As the CEO of Pondok Indah Hospital Group, Dr Yanwar Hadiyanto played a pivotal role in ensuring that the group achieved level 6 for the HIMSS Electronic Medical Record Adoption Model in March.
Dr Hadiyanto spoke at the HIMSS Indonesian Digital Transformation Symposium held on 25 May 2022 in Jakarta. He talked about the group’s EMR system and journey to attain the level 6 mark.
“Nearly 100 percent computerised”
Dr Hadiyanto said the group currently has an EMR system connected and updated in real time that can be accessed at its three hospitals – two in Jakarta and one in nearby South Tangerang city.
Dr Hadiyanto said the EMR is now connected to its laboratory information system, radiology information system, queueing, call centre, messaging, mobile application and Oracle ERP.
He added that group’s doctors were not allowed to input data on paper since the group implemented the EMR – except for informed consent written on paper and uploaded to the system and some other written documents required for accreditation purposes.
“We are not 100 percent electronic for informed consent,” he told the symposium.

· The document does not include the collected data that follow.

Lemma codec_good salt_mask ctx data pgno mode w :
  bytes mask -> codec_inv ctx -> Z.of_nat (length data) = page_sz ctx ->
  good_result ctx data (sqlite3Codec salt_mask ctx data pgno mode w).
Proof.
  intros Hm Hi Ld. unfold sqlite3Codec. destruct (Z.eqb_spec (error ctx) SQLITE_OK) as [He|He]; cbn [negb];
    [|now apply stop_good].
  destruct Hi as (Hw & Hh & Hp). destruct (Hp He) as [Pr Pw]. pose proof Hw as (Hz & _ & Kr & Kw & _ & _ & _ & Lh).
  destruct (codec_key_derive_wf P mask salt_mask ctx w Hm Hz Kr Kw Lh Pr Pw)
    as (rc & ctx1 & r & wr & w1 & -> & R & Kr' & Kw' & D).
  destruct (wf_derived ctx ctx1 r wr Hw R Kr' Kw') as (Hw1 & Hh1 & Ee & Ez).
  set (ctx' := set_write_ctx wr (set_read_ctx r ctx1)) in *. specialize (Hh1 Hh).
  assert (Lift : forall x, good_result ctx' data x -> good_result ctx data x)
    by (intros x (o & d & c & v & G); exists o, d, c, v; rewrite <- Ez; exact G).
  apply Lift. destruct D as [(-> & _ & _ & Pr' & Pw')| ->]; cbn [Z.eqb SQLITE_OK SQLITE_ERROR Pos.eqb negb].
  2:{ do 4 eexists. split; [reflexivity|]. split; [split; [exact Hw1|]; split; [exact Hh1 | discriminate]|].
      split; [reflexivity|]. split; [reflexivity|]. split; [split; [discriminate | reflexivity] | discriminate]. }
  assert (Hi' : codec_inv ctx') by (split; [exact Hw1|]; split; [exact Hh1 | intros _; split; assumption]).
  destruct (Z.ltb_spec (plaintext_header_sz ctx') 0); [apply stop_good; [exact Hi' | discriminate]|].
  destruct Hh1 as [|Hh1]; [lia|]. fold (page_offset ctx' pgno). rewrite <- Ez in Ld.
  destruct (mode =? CODEC_READ_OP); [now apply read_good|].
  destruct (_ || _); [apply (write_good ctx'); auto; congruence|].
  do 4 eexists. split; [reflexivity|]. split; [apply inv_error; [exact Hi' | discriminate]|].
  split; [reflexivity|]. split; [reflexivity|]. split; discriminate.
Qed.

(** C5: The function that the pager calls is safe for every page number and mode: started in a
    well-formed context it ends, without an access outside of the buffers and without comparing
    a missing passphrase, in a well-formed context of the same page size; when it returns
    nothing, the error is recorded and the page is as before; it returns its buffer only without
    error, and then the key is marked as used and the page of the caller is as before. *)
Theorem codec_call_safe salt_mask ctx data pgno mode w :
  bytes mask -> codec_inv ctx -> Z.of_nat (length data) = page_sz ctx ->
  exists o data' ctx' w', sqlite3Codec salt_mask ctx data pgno mode w = Some (o, data', ctx', w')
    /\ codec_inv ctx' /\ page_sz ctx' = page_sz ctx /\ length data' = length data
    /\ (o = OutNull -> error ctx' <> SQLITE_OK /\ data' = data)
    /\ (o = OutBuffer -> error ctx' = SQLITE_OK /\ key_used ctx' = true /\ data' = data).
Proof. intros Hm Hi Ld. exact (codec_good salt_mask ctx data pgno mode w Hm Hi Ld). Qed.

(** A sequence of calls. *)
Fixpoint codec_run (salt_mask : Z) (ctx : codec_ctx) (calls : list (list Z * Z * Z)) (w : W)
    : option (list codec_out * codec_ctx * W) :=
  match calls with
  | [] => Some ([], ctx, w)
  | (data, pgno, mode) :: calls =>
      match sqlite3Codec salt_mask ctx data pgno mode w with
      | None => None
      | Some (o, _, ctx, w) =>
          match codec_run salt_mask ctx calls w with
          | None => None
          | Some (os, ctx, w) => Some (o :: os, ctx, w)
          end
      end
  end.

Lemma run_error salt_mask calls : forall ctx w, error ctx <> SQLITE_OK ->
  exists w', codec_run salt_mask ctx calls w = Some (repeat OutNull (length calls), ctx, w').
Proof.
  induction calls as [|[[data pgno] mode] calls IH]; intros ctx w He; cbn [codec_run length repeat]; [eauto|].
  unfold sqlite3Codec, sqlcipher_codec_ctx_set_error. rewrite (proj2 (Z.eqb_neq _ _) He). cbn [negb].
  replace (set_error (error ctx) ctx) with ctx by (destruct ctx; reflexivity).
  destruct (IH ctx (s_pager_error (error ctx) w) He) as (w' & ->). eauto.
Qed.

(** C29: A whole history of calls, with any page numbers and modes, runs without an access
    outside of the buffers and leaves a well-formed context; an error is final: from the first
    call that returns nothing on, every call returns nothing, so no page is written and no data
    is handed out after it. *)
Theorem codec_history_safe salt_mask ctx calls w :
  bytes mask -> codec_inv ctx -> Forall (fun c => Z.of_nat (length (fst (fst c))) = page_sz ctx) calls ->
  exists os ctx' w', codec_run salt_mask ctx calls w = Some (os, ctx', w') /\ codec_inv ctx'
    /\ exists live n, os = live ++ repeat OutNull n /\ Forall (fun o => o <> OutNull) live.
Proof.
  intros Hm. revert ctx w. induction calls as [|[[data pgno] mode] calls IH]; intros ctx w Hi Hc; cbn [codec_run].
  - do 3 eexists. split; [reflexivity|]. split; [exact Hi|]. exists [], 0%nat. auto.
  - apply Forall_cons_iff in Hc. destruct Hc as [Ld Hc]. cbn [fst] in Ld.
    destruct (codec_good salt_mask ctx data pgno mode w Hm Hi Ld)
      as (o & data' & ctx1 & w1 & -> & Hi1 & Ez & _ & HN & HB).
    assert (K : o <> OutNull \/ o = OutNull) by (destruct o; [right|left|left]; congruence).
    destruct K as [K| ->].
    + destruct (IH ctx1 w1 Hi1) as (os & ctx2 & w2 & -> & Hi2 & live & n & -> & F); [now rewrite Ez|].
      do 3 eexists. split; [reflexivity|]. split; [exact Hi2|]. exists (o :: live), n. auto.
    + destruct (run_error salt_mask calls ctx1 w1) as (w2 & ->); [now apply HN|].
      do 3 eexists. split; [reflexivity|]. split; [exact Hi1|]. exists [], (S (length calls)). auto.
Qed.

Lemma four_inj (a b c d a' b' c' d' : Z) :
  [a; b; c; d] = [a'; b'; c'; d'] -> a = a' /\ b = b' /\ c = c' /\ d = d'.
Proof. intros H. injection H. auto. Qed.

Lemma u32_digits v : is_u32 v ->
  v = u8 v + 2 ^ 8 * u8 (Z.shiftr v 8) + 2 ^ 16 * u8 (Z.shiftr v 16) + 2 ^ 24 * u8 (Z.shiftr v 24).
Proof.
  intros Hv. unfold is_u32 in Hv. rewrite !u8_mod, !Z.shiftr_div_pow2 by lia.
  change (2 ^ 24) with (256 * (256 * 256)). change (2 ^ 16) with (256 * 256). change (2 ^ 8) with 256.
  rewrite <- !Z.div_div by lia. pose proof (Z.div_mod v 256). pose proof (Z.div_mod (v / 256) 256).
  pose proof (Z.div_mod (v / 256 / 256) 256).
  assert (v / 256 / 256 / 256 < 256) by (repeat apply Z.div_lt_upper_bound; lia).
  assert (0 <= v / 256 / 256 / 256) by (repeat apply Z.div_pos; lia).
  rewrite (Z.mod_small (v / 256 / 256 / 256)) by lia. lia.
Qed.

Lemma pgno_raw_inj ctx p q : is_u32 p -> is_u32 q -> pgno_raw ctx p = pgno_raw ctx q -> p = q.
Proof.
  intros Hp Hq H.
  assert (E : u8 p = u8 q /\ u8 (Z.shiftr p 8) = u8 (Z.shiftr q 8) /\ u8 (Z.shiftr p 16) = u8 (Z.shiftr q 16)
    /\ u8 (Z.shiftr p 24) = u8 (Z.shiftr q 24)).
  { unfold pgno_raw in H. destruct (SQLCIPHER_FLAG_GET (flags ctx) CIPHER_FLAG_LE_PGNO),
      (SQLCIPHER_FLAG_GET (flags ctx) CIPHER_FLAG_BE_PGNO), host_le; apply four_inj in H; tauto. }
  destruct E as (E0 & E1 & E2 & E3). rewrite (u32_digits p Hp), (u32_digits q Hq), E0, E1, E2, E3. reflexivity.
Qed.

Lemma page_accepted ctx fc pgno psz page out w out' ctx' w' :
  let c := the_ctx fc ctx in
  let n := Z.to_nat (psz - reserve_sz ctx + iv_sz ctx) in
  settings_wf ctx -> keys_wf ctx c -> has_hmac ctx = true -> reserve_sz ctx < psz ->
  Z.of_nat (length out) = psz -> Z.of_nat (length page) = psz -> page <> memset 0 (Z.to_nat psz) ->
  sqlcipher_page_cipher ctx fc pgno CIPHER_DECRYPT psz page out w = Some (SQLITE_OK, out', ctx', w') ->
  slice page n (Z.to_nat (hmac_sz ctx)) = page_mac ctx c pgno (firstn n page).
Proof.
  intros c n Hs Hk Hh Hr Lo Lp Hnz H. destruct (reserve_room ctx Hs) as (Hiv & _).
  destruct (page_decrypted ctx fc pgno psz page out w) as (rc & o & w1 & E & _ & D); try assumption; try lia.
  rewrite E in H. injection H as -> _ _ _.
  replace n with (Z.to_nat (psz - reserve_sz ctx) + Z.to_nat (iv_sz ctx))%nat by (unfold n; lia).
  destruct D as [(_ & D & _)|[(_ & _ & D & _)|[D _]]]; [auto | contradiction | discriminate].
Qed.

(** C28: The number of a page is part of what is authenticated: a page (not all zero) that is
    accepted under one number is rejected under every other one, and nothing but zeros is handed
    out for it, provided the authentication code tells the two messages, which are shown to
    differ, apart.  So pages of a file cannot change places. *)
Theorem page_number_bound ctx fc p q psz page out1 out2 w1 w2 o1 ctx1 v1 :
  let k := plain_hmac_key ctx (the_ctx fc ctx) in
  let m r := firstn (Z.to_nat (psz - reserve_sz ctx + iv_sz ctx)) page ++ pgno_raw ctx r in
  settings_wf ctx -> keys_wf ctx (the_ctx fc ctx) -> has_hmac ctx = true -> reserve_sz ctx < psz ->
  Z.of_nat (length out1) = psz -> Z.of_nat (length out2) = psz -> Z.of_nat (length page) = psz ->
  page <> memset 0 (Z.to_nat psz) -> is_u32 p -> is_u32 q -> p <> q ->
  sqlcipher_page_cipher ctx fc p CIPHER_DECRYPT psz page out1 w1 = Some (SQLITE_OK, o1, ctx1, v1) ->
  (m p <> m q -> mac (hmac_algorithm ctx) k (m p) <> mac (hmac_algorithm ctx) k (m q)) ->
  exists v2, sqlcipher_page_cipher ctx fc q CIPHER_DECRYPT psz page out2 w2
             = Some (SQLITE_ERROR, memset 0 (Z.to_nat psz), ctx, v2).
Proof.
  intros k m Hs Hk Hh Hr L1 L2 Lp Hnz Hp Hq Hne H1 Hm. apply page_accepted in H1; try assumption.
  destruct (page_decrypted ctx fc q psz page out2 w2) as (rc & o & v2 & E & _ & D); try assumption; try lia.
  exists v2. rewrite E. destruct D as [(-> & _)|[(_ & _ & D & _)|[-> ->]]]; [exfalso | contradiction | reflexivity].
  apply page_accepted in E; try assumption. apply Hm; [|exact (eq_trans (eq_sym H1) E)].
  intros Em. apply app_inv_head, pgno_raw_inj in Em; auto.
Qed.

(** The decryption of a page of the pager. *)
Lemma crypt_decrypted ctx pgno src page w :
  let off := page_offset ctx pgno in
  let no := Z.to_nat off in
  let ns := Z.to_nat (page_sz ctx - off - reserve_sz ctx) in
  let ni := Z.to_nat (iv_sz ctx) in
  let rest := Z.to_nat (page_sz ctx - off) in
  codec_wf ctx -> header_ok ctx -> Z.of_nat (length page) = page_sz ctx -> has_hmac ctx = true ->
  (pgno = 1 -> (no <= length src)%nat) -> (pgno = 1 -> off < page_sz ctx - reserve_sz ctx) ->
  exists rc b w', codec_crypt ctx CIPHER_READ_CTX pgno CIPHER_DECRYPT off src page w = Some (rc, put_buffer b ctx, w')
    /\ Z.of_nat (length b) = page_sz ctx
    /\ (rc = SQLITE_OK
        /\ slice page (no + ns + ni) (Z.to_nat (hmac_sz ctx))
           = page_mac ctx (read_ctx ctx) pgno (slice page no (ns + ni))
        /\ slice b no ns = dec (plain_key ctx (read_ctx ctx)) (slice page (no + ns) ni) (slice page no ns)
        \/ rc = SQLITE_OK /\ skipn no page = memset 0 rest /\ skipn no b = memset 0 rest
        \/ rc = SQLITE_ERROR).
Proof.
  intros off no ns ni rest Hw Hh Lp Hhm Hsrc Hnp. destruct (offset_range ctx pgno Hw Hh) as [Ho _]. fold off in Ho.
  pose proof Hw as (_ & Hs & Hkr & _ & Hp & _ & Lb & _). destruct (reserve_room ctx Hs) as (Hiv & _).
  unfold codec_crypt. fold no. destruct (Z.ltb_spec (page_sz ctx) off); [lia|].
  destruct (crypt_buffer ctx pgno no src Hsrc ltac:(lia)) as [Bl _]. rewrite Lb in Bl.
  set (b := if pgno =? 1 then _ else _) in *.
  assert (Ln : length (firstn no b) = no) by (rewrite length_firstn; lia).
  destruct (page_decrypted ctx CIPHER_READ_CTX pgno (page_sz ctx - off) (skipn no page) (skipn no b) w)
    as (rc & o & w1 & -> & Lo & D); try assumption; try (rewrite length_skipn; lia); try lia.
  exists rc, (firstn no b ++ o), w1. split; [reflexivity|]. rewrite length_app. split; [lia|].
  unfold slice in *. rewrite !skipn_app_l by exact Ln. rewrite !skipn_skipn in D.
  fold ns ni in D. rewrite (Nat.add_comm (ns + ni) no), (Nat.add_comm ns no), Nat.add_assoc in D.
  destruct D as [(-> & D1 & D2)|[(-> & _ & D1 & D2)|[-> _]]]; auto.
Qed.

“We also [have] nearly 100 percent computerised decision order entry; this is one of the standard requirements for the HIMSS EMRAM, that doctors must input their orders, such as lab orders, drug orders, orders from radiology.
“It must be computerised by doctors themselves, not anyone else, not [by] writing prescriptions and then [have] the pharmacy department enter [the data].”
Dr Hadiyanto said the hospital group – which established its first hospital in South Jakarta in 1986 – experienced “a big failure” in 2008 when it opened a hospital in West Jakarta. It decided to go electronic because it was new and did not have as many patients. He added that scalability was a problem facing the new branch.
Dr Hadiyanto said the hospital group had implemented a single access EMR sourced from outside Indonesia. He cited that when a doctor entered the data of a patient, other departments could not access it, and more patients meant a worsening problem.
He added that the group implemented the same EMR system into its call centre – with another problem looming.
“When many patients called and [their data] had to be entered into the EMR, some of the information got lost because the EMR was unreliable,” he told the symposium.
Describing its unreliability, he added that some patients registered at the new hospital dialled in – but the group could not find their appointments in their system.
Dr Hadiyanto thanked HIMSS for helping the hospital group with the EMRAM validation process for “approximately the last six [to] eight months”.
He said one of the reasons the group decided to go through the validation process was because it wanted to assess its standards and ask itself what it lacked.
“We needed some kind of standards and [assurance] that what we are doing is appropriate,” he said.